_WORK TO COMPLETE_. Extract the lines from the first line of the records below through the line containing "source documents [frameRequestId]. *)", inclusive, and reproduce them exactly as written.

Stored items:
****

(** * LoopController: a shallow embedding of the run-loop scheduler

    The development follows [service/LoopController.js].  The controller is a
    record of its class fields, every method is a function on a [World] that
    holds the controller together with the part of the host it talks to (the
    wall clock, the frame source, the console), and step callbacks are small
    programs over the controller's public surface. *)

From Stdlib Require Import ZArith QArith Qround Qabs Qpower List String Bool.
From Stdlib Require Import Lia Lqa.
From Stdlib Require SpecFloat.
Import ListNotations.
Open Scope Z_scope.

(** ** JavaScript values that reach the constructor *)

(** A frame-request function, seen from the controller: the handle returned
    by its k-th call (k counted from 0).  The callback it is given is always
    the controller's own [step]; it is scheduled, not called on the spot, and
    fires as a [Tick] of a run (see [Op]).  Handles are numbers, as the
    source documents [frameRequestId]. *)
Definition FrameSource := nat -> Z.

Module Js.

(** A finite double, as a mantissa and an exponent: the number
    [mantissa * 2 ^ exponent] with fewer than 54 bits of mantissa and the
    exponent between that of the smallest subnormal and that of the largest
    double.  Every finite double has this form and every such pair is one.
    The sign of a zero is not kept: nothing the controller does tells [-0]
    from [0]. *)
Definition inRange (m e : Z) : bool :=
  (Z.abs m <? 2 ^ 53) && (-1074 <=? e) && (e <=? 971).

Record Double := mkDouble {
  mantissa : Z;
  exponent : Z;
  representable : inRange mantissa exponent = true
}.

(** The number a finite double stands for. *)
Definition value (d : Double) : Q :=
  if 0 <=? exponent d
  then inject_Z (mantissa d * 2 ^ exponent d)
  else mantissa d # Z.to_pos (2 ^ (- exponent d)).

(** A JavaScript number. *)
Inductive Number :=
| Finite (d : Double)
| NaN
| PosInfinity
| NegInfinity.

****

_ANSWER TO THE EXERCISE_.
(** * LoopController: a shallow embedding of the run-loop scheduler

    The development follows [service/LoopController.js].  The controller is a
    record of its class fields, every method is a function on a [World] that
    holds the controller together with the part of the host it talks to (the
    wall clock, the frame source, the console), and step callbacks are small
    programs over the controller's public surface. *)

From Stdlib Require Import ZArith QArith Qround Qabs Qpower List String Bool.
From Stdlib Require Import Lia Lqa.
From Stdlib Require SpecFloat.
Import ListNotations.
Open Scope Z_scope.

(** ** JavaScript values that reach the constructor *)

(** A frame-request function, seen from the controller: the handle returned
    by its k-th call (k counted from 0).  The callback it is given is always
    the controller's own [step]; it is scheduled, not called on the spot, and
    fires as a [Tick] of a run (see [Op]).  Handles are numbers, as the
    source documents [frameRequestId]. *)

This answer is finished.